A Jupyther notebook is used to rapidly iterate through the development of data ingestion and pre-processing, transformer model architecture and hyperparameter tuning.

The MB2016 Data Module processes the raw 2016 Moonboard dataset into train, validation and test datasets ready as inputs for the transformer deep learning model.

Debug MB2016 prepare_data and setup.

In [1]:
"""Sets up both local Jupyter and Google Colab notebooks in the same state."""
import os
from pathlib import Path
import shutil
import sys
import subprocess
from subprocess import PIPE, Popen

try:  # check if we're in a git repo
    repo_dir = subprocess.run(["git", "rev-parse", "--show-toplevel"], capture_output=True, check=True).stdout.decode().strip()
    repo = Path(repo_dir).name
except subprocess.CalledProcessError:
    repo = os.environ.get("MBML_REPO", "moonboard-transformer-ml")

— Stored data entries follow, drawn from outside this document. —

(** * Video frame redundancy detection: a shallow embedding

    This development embeds [Video_Frame_Redundancy_Detection.py] and checks
    the properties of its frame encoder ([frame_to_24int]), its similarity
    metric ([is_similar_arr]) and its scanner ([find_redundant_ranges]).

    Modelling conventions.
    - Python integers and NumPy unsigned words are [Z]; the wrap-around of a
      [uint32]/[uint64] operation is written out with [Z.modulo].
    - A NumPy one-dimensional array is a [list Z]; a two-dimensional one is a
      list of rows.  [ndarray.view(np.uint8)] is taken on a little-endian
      host (least significant byte first).
    - [print] is an event appended to a trace; an exception ends the run and
      keeps the trace printed so far.
    - The quotient [matched / zeros.size], [SIMILARITY_RATIO] and the frame
      rate are exact rationals ([Q]).  The rounding of binary64 is not
      modelled: it matters only for a quotient within one rounding error of
      the ratio.
    - The [while] loop of the scanner runs on fuel; the ladder loop is defined
      by well-founded recursion. *)

From Equations Require Import Equations.
From Stdlib Require Import QArith Qround.
From stdpp Require Import gmap sorting numbers list.

Local Open Scope Z_scope.

(** ** Exceptions, printed events and the run monad *)

Inductive error : Type :=
| ValueError
| IndexError
| ZeroDivisionError.

Inductive result (A : Type) : Type :=
| Ok (a : A)
| Raise (e : error)
| NoFuel.
Arguments Ok {A} a.
Arguments Raise {A} e.
Arguments NoFuel {A}.

(** One constructor per [print] call of the core (lines 43, 66, 68, 71, 75,
    79 and 82 of the source). *)
Inductive event : Type :=
| EvMatched (matched size : Z)
| EvBase (base : Z)
| EvCandidates (candidates : list Z)
| EvComparing (base cand : Z)
| EvMatch (first last : Z)
| EvNoMatch (cand : Z)
| EvAdvance (new_base : Z).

branch = os.environ.get("MBML_BRANCH", "main")
token = os.environ.get("MBML_GHTOKEN")
prefix = token + "@" if token else ""

in_colab = "google.colab" in sys.modules

def _go():
    if in_colab: # create the repo and cd into it
        repo_root = Path("/") / "content" / repo
        os.chdir(repo_root.parent)

        shutil.rmtree(repo_root, ignore_errors=True)
        _clone_repo(repo, branch, prefix)

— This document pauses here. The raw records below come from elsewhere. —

(** * postbuild: HTML post-build asset injector

    A shallow embedding of [postbuild.mjs] (ES module) and of its CommonJS
    sibling (the second source file, which adds the async/defer options),
    followed by the properties of the pattern resolver, the tag generator and
    the four-stage transform pipeline.

    Text is modelled as [string]: a sequence of 8-bit code units.  The file
    system, the glob library, [path.join], the digest and the child process
    are capabilities of an environment record; JavaScript regular expressions
    are given an executable backtracking semantics for the fragment the
    pipeline needs, and a run whose pattern lies outside that fragment ends
    as [OutsideModel]. *)

From Stdlib Require Import String Ascii List Bool Arith Lia.
Import ListNotations.
Open Scope string_scope.

Set Implicit Arguments.

(** ** Errors and results *)

Inductive JsError : Type :=
| SystemError (code path : string)      (* a rejected fs promise *)
| SyntaxError (msg : string)            (* thrown by the RegExp constructor *)
| ReferenceError (name : string)        (* an identifier with no binding *)
| LibraryError (msg : string)           (* thrown by glob or the digest *)
| NotModelled.                          (* a pattern outside the RegExp fragment below *)

Inductive Result (A : Type) : Type :=
| Ok (a : A)
| Err (e : JsError).
Arguments Ok {A} a.
Arguments Err {A} e.

Definition bind {A B} (m : Result A) (k : A -> Result B) : Result B :=
  match m with
  | Ok a => k a
  | Err e => Err e
  end.

Notation "x <- m ;; k" := (bind m (fun x => k))
  (at level 61, m at next level, right associativity).

(** [for (const x of xs) { ...; tags.push(...) }] with awaits that may reject:
    the first rejection aborts the loop. *)
Fixpoint mapM {A B} (f : A -> Result B) (xs : list A) : Result (list B) :=
  match xs with
  | [] => Ok []
  | x :: rest =>
      y <- f x ;;
      ys <- mapM f rest ;;
      Ok (y :: ys)
  end.

(** ** JavaScript string primitives used by the sources *)

Module Js.

(** The double quote, which cannot be typed inside a string literal. *)
Definition dq : string := String (ascii_of_nat 34) "".
Definition nl : string := String (ascii_of_nat 10) "".

(** [s.slice(n)] for [n >= 0]. *)
Fixpoint slice (n : nat) (s : string) : string :=
  match n, s with
  | 0, _ => s
  | S _, "" => ""
  | S m, String _ t => slice m t
  end.

(** The first [n] code units. *)
Fixpoint take (n : nat) (s : string) : string :=
  match n, s with
  | 0, _ => ""
  | S _, "" => ""
  | S m, String c t => String c (take m t)
  end.

(** [s.startsWith(p)], returning what follows the prefix. *)
Fixpoint stripPrefix (p s : string) : option string :=
  match p, s with
  | "", _ => Some s
  | String _ _, "" => None
  | String a p', String b s' =>
      if Ascii.eqb a b then stripPrefix p' s' else None
  end.

(** [s.endsWith(suffix)]. *)
Definition endsWith (s suffix : string) : bool :=
  (String.length suffix <=? String.length s)%nat &&
  String.eqb (slice (String.length s - String.length suffix) s) suffix.

(** [xs.join(sep)]. *)
Fixpoint join (sep : string) (xs : list string) : string :=
  match xs with
  | [] => ""
  | [x] => x
  | x :: rest => x ++ sep ++ join sep rest
  end.
(** * Configuration resolution of the route-tree generator

    Shallow embedding of [packages/router-generator/src/config.ts]:
    [configSchema], [resolveConfigPath], [readConfig], [getConfig] and
    [validateConfig], together with the parts of the JavaScript platform
    they call ([node:path], [String.prototype], object spread, zod).

    JavaScript strings are modelled by [string]; a character stands for
    one code unit in the range 0..255. *)

From Stdlib Require Import String Ascii List Bool Arith Lia.
From Stdlib Require Import DecimalString.
Import ListNotations.
Local Open Scope list_scope.
Local Open Scope string_scope.
Set Warnings "-register-all".

(* ================================================================== *)
(** * JavaScript values and thrown errors *)
(* ================================================================== *)

(** The values a configuration object is built from: JSON data plus
    [undefined].  An object is its list of own enumerable properties in
    insertion order.  The payload of a number plays no role in this
    module, natural numbers stand for it. *)
Inductive jsval : Type :=
| VUndef
| VNull
| VBool (b : bool)
| VNum (n : nat)
| VStr (s : string)
| VArr (items : list jsval)
| VObj (props : list (string * jsval)).

(** The three messages [validateConfig] throws. *)
Inductive message : Type :=
| MsgDeprecatedFlag    (* The "experimental.enableCodeSplitting" flag has been made stable ... *)
| MsgTokenCollision    (* The "indexToken" and "routeToken" options must be different. *)
| MsgReservedPrefix.   (* The "routeFileIgnorePrefix" cannot be an underscore ("_"). ... *)

(** What a call can throw.  A [ZodError] carries the paths of its issues. *)
Inductive error : Type :=
| ZodError (issues : list (list string))
| TypeError
| HostError (what : string)      (* thrown by the file system, JSON.parse or a loaded module *)
| Error (m : message).

Inductive result (A : Type) : Type :=
| Ok (a : A)
| Throw (e : error).
Arguments Ok {A} a.
Arguments Throw {A} e.

Definition bind {A B : Type} (r : result A) (k : A -> result B) : result B :=
  match r with
  | Ok a => k a
  | Throw e => Throw e
  end.

Notation "x <- r ;; k" := (bind r (fun x => k))
  (at level 61, r at next level, right associativity).

(* ================================================================== *)
(** * Strings *)
(* ================================================================== *)

Definition slash : ascii := "/"%char.
Definition dot : ascii := "."%char.

Definition is_empty (s : string) : bool :=
  match s with
  | EmptyString => true
  | String _ _ => false
  end.

(** [s.endsWith(suffix)] *)
Fixpoint ends_with (suffix s : string) : bool :=
  if String.eqb s suffix then true
  else match s with
       | EmptyString => false
       | String _ r => ends_with suffix r
       end.

(** White space and line terminators removed by [String.prototype.trim],
    among the code units 0..255: TAB, LF, VT, FF, CR, SPACE, NBSP. *)
Definition is_space (c : ascii) : bool :=
  let n := nat_of_ascii c in
  ((9 <=? n)%nat && (n <=? 13)%nat) || (n =? 32)%nat || (n =? 160)%nat.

        os.chdir(repo_root)

        _install_dependencies_colab()

    else: # move to the repo root
        os.chdir(repo_dir)

def _clone_repo(repo, branch, prefix):
    url = f"https://{prefix}github.com/hmaguire/{repo}"
    subprocess.run(  # run git clone
        ["git", "clone", "--branch", branch, "-q", url], check=True)

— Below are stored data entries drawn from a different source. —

(** X11.  The session of a TN3270 invocation is built from what the
    parser made of the host text, not from the text: the host, the
    resolved port and the names of the parser, with the encoding of the
    namespace.  When the parser fails, [main] fails the same way before
    any session is built. *)
Theorem X11_session_from_parsed_host (args : Args) (parser : ArgumentParser)
    (device : Terminal) (w : World) :
  emulator args = "tn3270" ->
  (forall h p names w',
     parse_tn3270_host_args args parser w = (Return (h, p, names), w') ->
     let session :=
       TN3270Session device h (Some p) names (character_encoding args) in
     main_then_session args parser device w
     = (Return session, after w' [NewSession session]))
  /\ (forall e w',
        parse_tn3270_host_args args parser w = (Raise e, w') ->
        main_then_session args parser device w = (Raise e, w')).
Proof.
  intros Hemulator.
  unfold main_then_session, main_parse_host, create_session, _create_session, bind.
  rewrite Hemulator. cbn [String.eqb Ascii.eqb Bool.eqb].
  split.
  - intros h p names w' ->. cbn [ret emulator].
    change (String.eqb "tn3270" "tn3270") with true. cbv beta iota.
    rewrite emit_after. reflexivity.
  - now intros e w' ->.
Qed.

(** X12.  [main] parses the host for the TN3270 emulator only: for any
    other emulator the namespace comes back as it is and nothing is
    logged.  After the parse the port of a TN3270 namespace is never
    missing, and only [host], [port] and [device_names] have changed. *)
Theorem X12_main_parse_host (args : Args) (parser : ArgumentParser) (w : World) :
  (emulator args <> "tn3270" -> main_parse_host args parser w = (Return args, w))
  /\ (forall resolved,
        emulator args = "tn3270" ->
        fst (main_parse_host args parser w) = Return resolved ->
        port resolved <> None
        /\ fst (parse_tn3270_host_args args parser w)
           = Return (host resolved,
                     match port resolved with Some p => p | None => 23%Z end,
                     device_names resolved)
        /\ serial_port resolved = serial_port args
        /\ emulator resolved = emulator args
        /\ character_encoding resolved = character_encoding args
        /\ command resolved = command args
        /\ command_args resolved = command_args args).
Proof.
  unfold main_parse_host, bind. split.
  - intros Hne. apply String.eqb_neq in Hne. now rewrite Hne.
  - intros resolved Heq. apply String.eqb_eq in Heq. rewrite Heq.
    destruct (parse_tn3270_host_args args parser w) as [[[[h p] names]|e] w'];
      cbn [fst ret]; [|discriminate].
    intros [= <-]. cbn. repeat split. discriminate.
Qed.

End MainExtras.

Lemma X11_session_from_parsed_host_example :
  fst (@main_then_session (example_externals "posix" CUT)
         (tn3270_args "lu1,lu2@host:9999" None) example_parser example_terminal
         initial_world)
  = Return (TN3270Session example_terminal "host" (Some 9999%Z)
              (Some ["lu1"; "lu2"]) "ibm037").
Proof.
  destruct (@X11_session_from_parsed_host (example_externals "posix" CUT)
              (tn3270_args "lu1,lu2@host:9999" None) example_parser
              example_terminal initial_world eq_refl) as [Hbuilt _].
  now rewrite (Hbuilt "host" 9999%Z (Some ["lu1"; "lu2"]) initial_world eq_refl).
Defined.

Lemma X12_main_parse_host_example :
  main_parse_host (vt100_args "sh" ["-l"]) example_parser initial_world
  = (Return (vt100_args "sh" ["-l"]), initial_world)
  /\ (forall resolved,
        fst (main_parse_host (tn3270_args "host" None) example_parser initial_world)
        = Return resolved ->
        port resolved <> None).
Proof.
  destruct (X12_main_parse_host (vt100_args "sh" ["-l"]) example_parser initial_world)
    as [Hother _].
  destruct (X12_main_parse_host (tn3270_args "host" None) example_parser initial_world)
    as [_ Hparsed].
  split.
  - apply Hother. discriminate.
  - intros resolved Hrun. exact (proj1 (Hparsed resolved eq_refl Hrun)).
Defined.

(** ** The parser and the legacy port *)

Section LegacyExtras.

Import PyStr.

(** X13.  The legacy port has a say in the port and the notice only:
    two namespaces with the same host text get the same host and the
    same names, and fail or succeed together, whatever their legacy
    ports. *)
Theorem X13_legacy_port_is_local (args args' : Args) (parser : ArgumentParser)
    (w : World) :
  host args' = host args ->
  match fst (parse_tn3270_host_args args parser w),
        fst (parse_tn3270_host_args args' parser w) with
  | Return (h, _, names), Return (h', _, names') => h' = h /\ names' = names
  | Raise e, Raise e' => e' = e
  | _, _ => False
  end.
Proof.
  intros Hhost.
  destruct (parse_total args parser w)
    as (rest & token & lus & h & Hlast & Hfirst
        & [(t & -> & Hint & Hrun) | (embedded & Hemb & Hrun)]).
  - rewrite Hrun.
    rewrite <- Hhost in Hlast.
    now rewrite (parse_bad_port args' parser w rest t Hlast Hint).
  - rewrite Hrun.
    rewrite <- Hhost in Hlast.
    rewrite (parse_good args' parser w rest token embedded lus h Hlast Hemb Hfirst).
    cbn [fst]. now split.
Qed.
Lemma probabilistic_scalar_run theta sigma s :
  _probabilistic_angle_to_clifford_scalar theta sigma s
  = (Ok (INR (np_tape s (np_pos s) mod 4) * (PI / 2)), advance_np s).
Proof.
  unfold _probabilistic_angle_to_clifford_scalar.
  rewrite clifford_dists_spec.
  set (dists := [spec_weight theta sigma 4; spec_weight theta sigma 1;
                 spec_weight theta sigma 2; spec_weight theta sigma 3]).
  assert (Hsum : 0 < py_sum dists).
  { unfold py_sum, dists. simpl.
    pose proof (spec_weight_pos theta sigma 1). pose proof (spec_weight_pos theta sigma 2).
    pose proof (spec_weight_pos theta sigma 3). pose proof (spec_weight_pos theta sigma 4).
    lra. }
  assert (Hpos : Forall (fun w => 0 < w) (map (fun i => i / py_sum dists) dists)).
  { unfold dists. repeat constructor; apply Rdiv_lt_0_compat;
      solve [apply spec_weight_pos | exact Hsum]. }
  assert (Hsup : support CLIFFORD_ANGLES (map (fun i => i / py_sum dists) dists)
                 = CLIFFORD_ANGLES) by (by apply support_all).
  assert (Hlt : (np_tape s (np_pos s) mod 4 < 4)%nat)
    by (apply Nat.mod_upper_bound; lia).
  assert (Hchoice :
    np_random_choice CLIFFORD_ANGLES 1 (map (fun i => i / py_sum dists) dists) s
    = (Ok [INR (np_tape s (np_pos s) mod 4) * (PI / 2)], advance_np s)).
  { unfold np_random_choice. rewrite Hsup.
    rewrite decide_False by done. rewrite decide_False by (intros H; by apply H).
    rewrite decide_False by lia.
    rewrite decide_False by (unfold CLIFFORD_ANGLES; simpl; lia).
    rewrite decide_False by (unfold CLIFFORD_ANGLES; simpl; lia).
    change (Z.to_nat 1) with 1%nat. simpl sample_from.
    unfold bind, np_randbelow. change (length CLIFFORD_ANGLES) with 4%nat.
    by rewrite clifford_lookup. }
  erewrite bind_ok by exact Hchoice. done.
Qed.



End oracle_edges.

(** ** When the encoder builds a table *)

Lemma encode_step_some acc i op cell :
  gate_cells op = Some cell ->
  encode_step acc i op
  = Ok (Rows (order_list acc ++ [i]) (gates_list acc ++ [cell.1.1])
          (parameters_list acc ++ [cell.1.2]) (qubits_list acc ++ [cell.2])
          (operation_list acc ++ [op])).
Proof.
  unfold gate_cells, encode_step, qubit_at, append_gate.
  destruct (gate op) as [|e|[|]| |]; destruct (qubits op) as [|q0 [|q1 qs]];
    intros H; inversion H; subst; reflexivity.
Qed.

def _install_dependencies_colab():
    subprocess.run( # directly pip install the prod requirements
        ["pip", "install", "--quiet", "-r", "requirements/prod.in"], check=True)

    # run a series of commands with pipes to pip install the dev requirements
    subprocess.run(
        ["sed 1d requirements/dev.in | grep -v '#' | xargs pip install --quiet"],
        shell=True, check=True)

    # reset pkg_resources list of requirements so gradio can ifner its version correctly
    import pkg_resources

    pkg_resources._initialize_master_working_set()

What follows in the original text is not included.